(Extracted data entries)
Lemma listeners_proper (E : env) : Forall proper (listeners E).
Proof.
  destruct quiet_panels as (P1 & P2 & P3 & P4). destruct (quiet_keys E) as (K1 & K2 & K3 & K4). destruct (static_virtual E) as (V1 & V2 & V3 & _).
  destruct (static_asking E (fun l => l) [] []) as (_ & _ & A3 & A4). destruct (static_misc E []) as (_ & M2 & _ & _ & M5 & M6 & M7 & _).
  assert (Ho : forall o, o <> Disconnect -> static (order_rfb o)) by exact static_order.
  assert (Hh := quiet_handle E). unfold listeners. rewrite !Forall_app.
  refine (conj _ (conj _ (conj _ (conj _ (conj _ (conj _ (conj _ (conj _ _)))))))).
  - unfold addFullscreenHandlers. destruct (_ && _); [|constructor]. cbn [map]. repeat (constructor; [apply proper_static; assumption|]). constructor.
  - unfold addControlbarHandlers. apply Forall_app. split; [apply proper_bar, quiet_activate|]. apply Forall_app. split; [apply proper_bar, quiet_keep|].
    cbn [map expanders app]. constructor; [apply proper_static; assumption|]. do 3 (constructor; [apply proper_event; intros e; apply Hh|]).
    constructor; [apply proper_static, static_move|]. repeat (constructor; [apply proper_static; unfold toggleExpander; stat|]). constructor.
  - unfold addTouchSpecificHandlers. apply Forall_app. split; [repeat (constructor; [apply proper_static; assumption|]); constructor|].
    apply Forall_app. split; [apply proper_bar, quiet_activate|]. apply Forall_app. split; [apply proper_bar, quiet_keep|].
    do 3 (constructor; [apply proper_event; intros e; apply Hh|]). constructor.
  - unfold addExtraKeysHandlers. constructor; [apply proper_quiet; assumption|]. do 3 (constructor; [apply proper_quiet; assumption|]).
    do 2 (constructor; [apply proper_quiet, page_quiet_sendKey|]). constructor; [apply proper_quiet; assumption|constructor].
  - unfold addMachineHandlers. do 3 (constructor; [apply proper_static, Ho; discriminate|]). constructor; [apply proper_quiet; assumption|constructor].
  - unfold addConnectionControlHandlers. constructor; [apply proper_keeps, disconnect_keeps|]. constructor; [apply proper_connect|].
    constructor; [apply proper_cancel|]. constructor; [apply proper_static; assumption|]. constructor; [apply proper_keeps, reject_keeps|].
    constructor; [apply proper_static; assumption|constructor].
  - unfold addClipboardHandlers. constructor; [apply proper_quiet; assumption|]. constructor; [apply proper_static; assumption|constructor].
  - apply settings_proper.
  - constructor; [apply proper_quiet, quiet_hide|constructor].
Qed.

(** ** Histories *)

(** What a client does, and the event it dispatches: it connects and
    disconnects at most once, as [Lifecycle.connection_lifecycle] shows. *)
Definition client_moves (r : R) (e : client_event) (r' : R) : Prop :=
  match e with
  | EvConnect => c_state r = Lifecycle.Connecting /\ c_state r' = Lifecycle.Connected
  | EvDisconnect _ => c_state r <> Lifecycle.Disconnected /\ c_state r' = Lifecycle.Disconnected
  | _ => c_state r' = c_state r
  end.

(** The user edits fields, moves the focus, leaves full screen; another page
    changes the stores; the flags of an event are reset. *)
Definition edited u u' : Prop := exists d a f st sp pr,
  u' = set_prevented pr (set_stopped sp (set_stored st (set_fullscreenElement f (set_activeElement a (set_dom d u))))) /\
  forall id, classes (d id) = classes (dom u id) /\ label (d id) = label (dom u id) /\ control (d id) = control (dom u id).

(** The steps in which the client dispatches only some events. *)
Inductive step (may : client_event -> Prop) : ui R -> ui R -> Prop :=
| step_listener E l e u : In l (listeners E) -> within_reach (fst (fst l)) u = true -> step may u (snd (snd l e u))
| step_mousedown e u : step may u (snd (keepVirtualKeyboard e u))
| step_input sel u : step may u (snd (keyInput sel u))
| step_key keysym code down u : step may u (snd (keyEvent keysym code down u))
| step_event E e r r' u : may e -> rfb u = Some r -> client_moves r e r' -> step may u (snd (hear E e (set_rfb (Some r') u)))
| step_client r r' u : rfb u = Some r -> c_state r' = c_state r -> step may u (set_rfb (Some r') u)
| step_timer E t u : In t (timers u) -> step may u (snd (timer_runs E t u))
| step_digest sha1 u : step may u (snd (digest_ready sha1 u))
| step_version v u : step may u (snd (version_fetched v u))
| step_page u u' : edited u u' -> step may u u'.

Inductive history (may : client_event -> Prop) (u0 : ui R) : ui R -> Prop :=
| history_here : history may u0 u0
| history_step u u' : history may u0 u -> step may u u' -> history may u0 u'.

Definition any_event (e : client_event) : Prop := True.

Lemma moved_good u r r' : good u -> rfb u = Some r -> c_state r' = c_state r -> good (set_rfb (Some r') u).
Proof.
  intros [Hs Hp] Hr Hc. destruct (sound_fields u (set_rfb (Some r') u)) as [H1 P1]; try reflexivity; try exact Hs; [auto|].
  constructor; [exact H1|]. assert (Ec : p_client (phase_of u) = Some (c_state r)) by (cbn; now rewrite Hr).
  destruct (ok_some _ _ Hp _ Ec) as (Hw & Hd & Hro). rewrite P1.
  constructor; cbn [p_labels p_close p_client p_connected p_root p_wait p_dialog p_inhibit rfb set_rfb option_map connected];
    [apply (ok_held _ _ Hp)|apply (ok_labels _ _ Hp)|apply (ok_close _ _ Hp)|discriminate|].
  intros c [= <-]. rewrite Hc. auto.
Qed.

Lemma event_keeps (E : env) e u r r' : (held = true -> e <> EvConnect) -> good u -> rfb u = Some r -> client_moves r e r' -> good (snd (hear E e (set_rfb (Some r') u))).
Proof.
  intros Hheld Hg Hr Hm. assert (Ec : p_client (phase_of u) = Some (c_state r)) by (cbn; now rewrite Hr).
  destruct (ok_some _ _ (good_phase _ Hg) _ Ec) as (Hw & Hd & Hco & _).
  destruct (sound_fields u (set_rfb (Some r') u)) as [H1 P1]; try reflexivity; [auto|exact (good_sound _ Hg)|].
  assert (Hg' : (c_state r' = c_state r -> good (set_rfb (Some r') u))) by (intros E'; exact (moved_good u r r' Hg Hr E')).
  destruct e; cbn [hear client_moves] in *; try specialize (Hg' Hm).
  - destruct Hm as [Hm1 Hm2]. rewrite Hm1 in Hco. apply (connected_keeps E _ r'); [now destruct held; [destruct (Hheld eq_refl)|]|exact H1|..]; try reflexivity; try exact Hm2;
      rewrite P1; cbn [p_labels p_close p_wait p_dialog]; auto; [exact (ok_labels _ _ (good_phase _ Hg))|exact (ok_close _ _ (good_phase _ Hg) Hco)].
  - rewrite finished_anyway. apply disconnected_keeps; [exact Hg|congruence].
  - apply (quiet_keeps _ (static_quiet _ (proj1 (static_asking E (fun l => l) type publickey)))), Hg'.
  - apply (quiet_keeps _ (quiet_credentials E types)), Hg'.
  - unfold securityFailed. apply (quiet_keeps _ (quiet_status _ _)), Hg'.
  - apply (quiet_keeps _ (static_quiet _ static_updateViewDrag)), Hg'.
  - apply (quiet_keeps _ quiet_power), Hg'.
  - apply (quiet_keeps _ (static_quiet _ (proj1 (static_misc E t)))), Hg'.
  - destruct (static_misc E []) as (_ & _ & _ & M & _). apply (quiet_keeps _ (static_quiet _ M)), Hg'.
  - destruct (static_misc E name) as (_ & _ & M & _). apply (quiet_keeps _ (static_quiet _ M)), Hg'.
Qed.

Lemma edited_same u u' : edited u u' -> same u u'.
Proof.
  intros (d & a & f & st & sp & pr & -> & Hd). constructor; try reflexivity; try (intros []; reflexivity); try (intros Hw; exact Hw).
  - intros [i c] _. unfold holds, has_class. cbn [fst snd dom set_prevented set_stopped set_stored set_fullscreenElement set_activeElement set_dom].
    now rewrite (proj1 (Hd i)).
  - intros n. unfold labelled. cbn [dom set_prevented set_stopped set_stored set_fullscreenElement set_activeElement set_dom].
    now rewrite (proj1 (proj2 (Hd _))).
Qed.

Lemma static_keepVirtual e : static (keepVirtualKeyboard e).
Proof. unfold keepVirtualKeyboard, preventDefault. stat. Qed.

Lemma static_digest sha1 : static (digest_ready sha1).
Proof. unfold digest_ready. stat. Qed.

Lemma step_good may u u' : (held = true -> forall e, may e -> e <> EvConnect) -> step may u u' -> good u -> good u'.
Proof.
  intros Hheld Hs Hg. destruct Hs.
  - assert (Hl := listeners_proper E). rewrite Forall_forall in Hl. now apply Hl.
  - exact (quiet_keeps _ (static_quiet _ (static_keepVirtual e)) u Hg).
  - exact (quiet_keeps _ (quiet_keyInput sel) u Hg).
  - exact (quiet_keeps _ (static_quiet _ (static_keyEvent keysym code down)) u Hg).
  - apply (event_keeps E e u r r'); auto.
  - now apply (moved_good u r).
  - now apply timer_keeps.
  - exact (quiet_keeps _ (static_quiet _ (static_digest sha1)) u Hg).
  - apply (quiet_keeps (version_fetched v)); [apply static_quiet; unfold version_fetched; leaf|exact Hg].
  - destruct Hg as [G1 G2]. destruct (same_free _ _ (edited_same _ _ H1) G1) as [K1 K2]. constructor; [exact K1|]. now rewrite K2.
Qed.

(** ** The page when it starts *)

Lemma loaded_sound (E : env) st : sound (page_loaded (R := R) E st).
Proof.
  constructor; [|reflexivity|reflexivity|discriminate|discriminate]. constructor; [constructor|intros t []|intros []; discriminate|intros t k []].
Qed.

Definition with_labels (b : bool) (p : phase) : phase :=
  Phase (p_connected p) (p_client p) (p_inhibit p) b (p_dialog p) (p_root p) (p_close p) (p_wait p).

(** The element a label is for. *)
Definition target (l : string * string * list string) : option string :=
  let '(_, htmlFor, children) := l in
  if negb (String.eqb htmlFor "") then Some htmlFor else match children with child :: _ => Some child | [] => None end.

Definition is_target (id : string) (l : string * string * list string) : bool :=
  match target l with Some t => String.eqb id t | None => false end.

Lemma setup_run l u : exists d, setup_label l u = (Ret tt, set_dom d u) /\ (forall id, classes (d id) = classes (dom u id)) /\
  (forall id, label (dom u id) <> None \/ is_target id l = true -> label (d id) <> None).
Proof.
  destruct l as [[name htmlFor] children]. unfold setup_label, is_target, target.
  assert (Hone : forall e, let d := upd e (set_label (Some name)) (dom u) in
    (forall id, classes (d id) = classes (dom u id)) /\ (forall id, label (dom u id) <> None \/ String.eqb id e = true -> label (d id) <> None)).
  { intros e. cbv zeta. unfold upd. split; intros id; destruct (String.eqb id e); try reflexivity; cbn; intros [Hl|Hl]; try discriminate; exact Hl. }
  destruct (negb (String.eqb htmlFor "")); [|destruct children as [|child rest]].
  - eexists. split; [reflexivity|]. apply Hone.
  - exists (dom u). split; [now destruct u|]. split; [reflexivity|]. intros id [Hl|Hl]; [exact Hl|discriminate].
  - eexists. split; [reflexivity|]. apply Hone.
Qed.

[Problem] Please give an exact copy of the entries above, from the line with "assert (Hh := quiet_handle" down to the line with "cbn [map expanders", inclusive, and nothing else.

[Your solution]
  assert (Hh := quiet_handle E). unfold listeners. rewrite !Forall_app.
  refine (conj _ (conj _ (conj _ (conj _ (conj _ (conj _ (conj _ (conj _ _)))))))).
  - unfold addFullscreenHandlers. destruct (_ && _); [|constructor]. cbn [map]. repeat (constructor; [apply proper_static; assumption|]). constructor.
  - unfold addControlbarHandlers. apply Forall_app. split; [apply proper_bar, quiet_activate|]. apply Forall_app. split; [apply proper_bar, quiet_keep|].
    cbn [map expanders app]. constructor; [apply proper_static; assumption|]. do 3 (constructor; [apply proper_event; intros e; apply Hh|]).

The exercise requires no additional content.